She began today's inventory. Dad's two monitors, Mom's needle stabber, a phone on a desk, and the always-obedient defecation robot. The robot had been a particularly appropriate upgrade to her territory, and it had yet to disobey her, which was quite a record for household devices. Still, she regularly made sure to monitor its cleaning movements, just in case.

Iris verified that the room was empty before she leapt to the interim shelf, and then to the ground fortress with the rooftop bed lounge that her brother loved so much. (What a weirdo, there aren't even any shadows there, duh.) She slipped around the desks and into Mom's chair, next to the needle stabber, which gave her precisely the view she was looking for.

Iris had seen the smartphone many times before, usually in the hands of Mom or Dad. She hadn't gotten to see one up close like this before, and she thought it was well past time that she investigate. So, verifying once again that no one could see her, Iris the Great Technomancer leaned from the chair towards the needle stabber desk and tilted her ears towards the device.
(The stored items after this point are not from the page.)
(** The rest of a tick, after the sysfs half was read. *)
Lemma native_part_alternating c vfio vsk p p' r :
  (let? native := rescanNative c in
   match native with
   | Err e => let! r := gets (fun p => driverResources (ds p)) in ret (r, false, Some e)
   | Ok (npu, npuSkipped) =>
       match first_duplicate ∅ (npu ++ vfio)%list with
       | Some bus =>
           do! on_sys (log LError "Discarding inconsistent device scan") in
           let! r := gets (fun p => driverResources (ds p)) in
           ret (r, false, Some (ErrText ("PCI function " +:+ bus +:+ " appeared in both discovery results")))
       | None =>
           let! (r, changed) := rescanCommit npu vfio (npuSkipped ++ vsk)%list in
           ret (r, changed, None)
       end
   end) p = (p', r) ->
  alternating_from (sysfsFailing (scan (ds p))) p p'.
Proof.
  intros H. apply bind_try in H as (p3 & rn & Hn & H).
  eapply alternating_trans.
  { apply alternating_quiet; [by eapply (respects_run quiet); [|exact Hn]; apply _|].
    by apply rescanNative_run in Hn as (_ & _ & -> & _). }
  destruct rn as [[npu nsk]|e]; [|pinv; by apply alternating_quiet].
  destruct (first_duplicate ∅ (npu ++ vfio)) as [bus|].
  { apply bind_run in H as [(p4 & [] & Hl & H)|(e & Hl & ->)]; [|by apply log_run in Hl as [? _]].
    apply log_run in Hl as [_ ->]. minv. apply alternating_quiet; [|done].
    unfold quiet. simpl. rewrite sysfs_records_app. apply app_nil_r. }
  destruct (rescanCommit_run npu vfio (nsk ++ vsk)%list p3) as (p4 & ch & r' & Hc & _ & _ & _ & _ & Hd).
  unfold bind in H. rewrite Hc in H. cbv beta iota in H. minv.
  apply alternating_quiet; [by eapply (respects_run quiet); [|exact Hc]; apply _|].
  rewrite Hd. by destruct ch.
Qed.

Lemma RescanDevices_records p p' r :
  RescanDevices p = (p', r) -> alternating_from (sysfsFailing (scan (ds p))) p p'.
Proof.
  unfold RescanDevices. intros H. rewrite !bind_gets in H.
  apply bind_try in H as (p1 & rd & Hs & H). rewrite bind_gets in H.
  apply zoom_inv in Hs as (s1 & Hs & ->). apply sysfs_quiet in Hs; [|apply _].
  eapply alternating_trans; [exact Hs|]. destruct rd as [[[vfio vsk] c]|e].
  - apply bind_run in H as [(p2 & [] & Hr & H)|(e & Hr & ->)];
      [|by apply recover_run in Hr as [? _]].
    apply recover_alternating in Hr. eapply alternating_trans; [exact Hr|].
    by eapply native_part_alternating.
  - destruct (failure_alternating (set_sys s1 p) p' (Ok tt)) as (new & ? & ?); [|by exists new].
    revert H. unfold when. case_match; intros Hrun; pinv; done.
Qed.

Lemma sysfs_alternates node root p0 p : discovery_reach node root p0 p -> alternating_from false p0 p.
Proof.
  intros Hreach. induction Hreach as [p r H|p p' _ IH Hstep].
  - pose proof (respects_run quiet _ _ _ _ _ H) as Hq.
    apply initialDiscovery_run in H as (_ & _ & Hf & _). exists []. rewrite app_nil_r, Hf. done.
  - eapply alternating_trans; [exact IH|]. destruct Hstep as [p p' r H|a b p p' r H].
    + by eapply RescanDevices_records.
    + pose proof (respects_run quiet _ _ _ _ _ H) as Hq.
      apply observeScanDuration_run in H as (f & Hd & Hf). apply alternating_quiet; [done|].
      rewrite Hd. apply Hf.
Qed.

(** The native half of the start and of a step. *)
Lemma initialDiscovery_reports node root p p' r :
  initialDiscovery node root p = (p', r) -> native_reports p p' (if native_flag p' then [true] else []).
Proof.
  unfold initialDiscovery, native_reports. intros H.
  apply bind_try in H as (p1 & vr & Hv & H). apply (respects_run nkeep) in Hv as [Hv _]; [|apply _].
  apply bind_run in H as [(p2 & [] & Hw & H)|(e & H & ->)]; [|by apply when_log_run in H as [? _]].
  apply (respects_run nkeep) in Hw as [Hw _]; [|apply _].
  destruct (match vr with Ok p => p | Err _ => ([], []) end) as [vfio vsk].
  apply bind_try in H as (p3 & cr & Hc & H). apply (respects_run nkeep) in Hc as [Hc _]; [|apply _].
  apply bind_run in H as [(p4 & nr & Hn & H)|(e & H & _)].
  2: { destruct cr as [[|]|]; [|by apply try_not_Err in H..]. pinv. }
  assert (native_records (logs (sys p4)) = native_records (logs (sys p3))) as Hn4.
  { destruct cr as [[|]|]; (eapply (respects_run nkeep) in Hn as [? _]; [done|]); solve_respects. }
  apply bind_run in H as [(p5 & [] & Hl & H)|(e & H & ->)]; [|by apply when_log_run in H as [? _]].
  apply when_log_run in Hl as [_ ->].
  destruct (match nr with Ok p => p | Err _ => ([], []) end) as [npu nsk].
  apply bind_run in H as [(p6 & [] & Hi & H)|(e & Hi & ->)].
  2: { apply zoom_inv in Hi as (s6 & Hi & _). destruct (logInitialInventory_run npu vfio nsk vsk
    (sys {| sys := {| clk := clk (sys p4); now := now (sys p4);
       logs := (logs (sys p4) ++ if res_is_err nr then [{| lr_level := LError; lr_msg := "rbln-smi enumeration failed, starting without native devices" |}] else [])%list |};
       ds := ds p4; smi_runs := smi_runs p4 |})) as [s7 E]. rewrite E in Hi. by simplify_eq. }
  apply (respects_run nkeep) in Hi as [Hi _]; [|apply _]. unfold modify in H. simplify_eq. simpl. rewrite Hi. simpl.
  rewrite native_records_app, Hn4, Hc, Hw, Hv. unfold native_flag. simpl. by destruct (res_is_err nr).
Qed.

Lemma RescanDevices_reports p p' r :
  RescanDevices p = (p', r) ->
  exists l, native_reports p p' l /\
    ((l = [] /\ native_flag p' = native_flag p) \/ (l = [true] /\ native_flag p = false /\ native_flag p' = true) \/
     (l = [false] /\ native_flag p = true /\ native_flag p' = false) \/
     (l = [] /\ native_flag p' = false /\ no_candidate p p')).
Proof.
  intros Hrun. pose proof Hrun as H. unfold RescanDevices in H. rewrite !bind_gets in H.
  apply bind_try in H as (p1 & rd & Hs & H). rewrite bind_gets in H.
  pose proof (respects_run nkeep _ _ _ _ _ Hs) as (Hs1 & Hs2 & Hs3).
  destruct rd as [[[vfio vsk] c]|e].
  - apply bind_run in H as [(p2 & [] & Hr & H)|(e & Hr & ->)]; [|by apply recover_run in Hr as [? _]].
    assert (nkeep p1 p2) as (Hr1 & Hr2 & Hr3).
    { eapply (respects_run nkeep); [|exact Hr]. apply when_nkeep. solve_respects. }
    apply bind_try in H as (p3 & rn & Hn & H). pose proof Hn as Hn'. apply rescanNative_reports in Hn as (l & Hn & Hl).
    assert (nkeep p3 p') as (H1 & H2 & H3).
    { eapply (respects_run nkeep); [|exact H]. destruct rn as [[npu nsk]|e]; [|solve_respects].
      destruct (first_duplicate _ _); solve_respects. }
    exists l. unfold native_reports in *. split; [by rewrite H1, Hn, Hr1, Hs1|]. rewrite H2, <- Hs2, <- Hr2.
    destruct Hl as [?|[?|[?|(-> & ? & ->)]]]; auto 10. do 3 right. split_and!; [done|done|].
    apply zoom_inv in Hs as (s1 & Hs & ->). apply rescanSysfs_run in Hs as (s0 & He & Hc). exists s0, s1.
    split_and!; [|apply rescanNative_run in Hn' as (Hn' & _); unfold later in *; simpl in *; lia|exact Hc].
    by apply (respects_run sys_le) in He as (He & _); [|apply _].
  - assert (nkeep p1 p') as (H1 & H2 & _) by (eapply (respects_run nkeep); [|exact H]; solve_respects; apply when_nkeep; solve_respects).
    exists []. unfold native_reports. rewrite app_nil_r. split; [by rewrite H1|left; split; [done|congruence]].
Qed.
There was little to be heard, save for its steady faint humming. She had heard the humming before, on this same phone, even. On Dad's phone, too, and on their various computers. Iris had heard it from all over the house, in fact, and had concluded that there was nothing useful to be done with it. But perhaps, if she could learn more about this source, she might be able to uncover some useful properties from it after all... she knew she had to get closer.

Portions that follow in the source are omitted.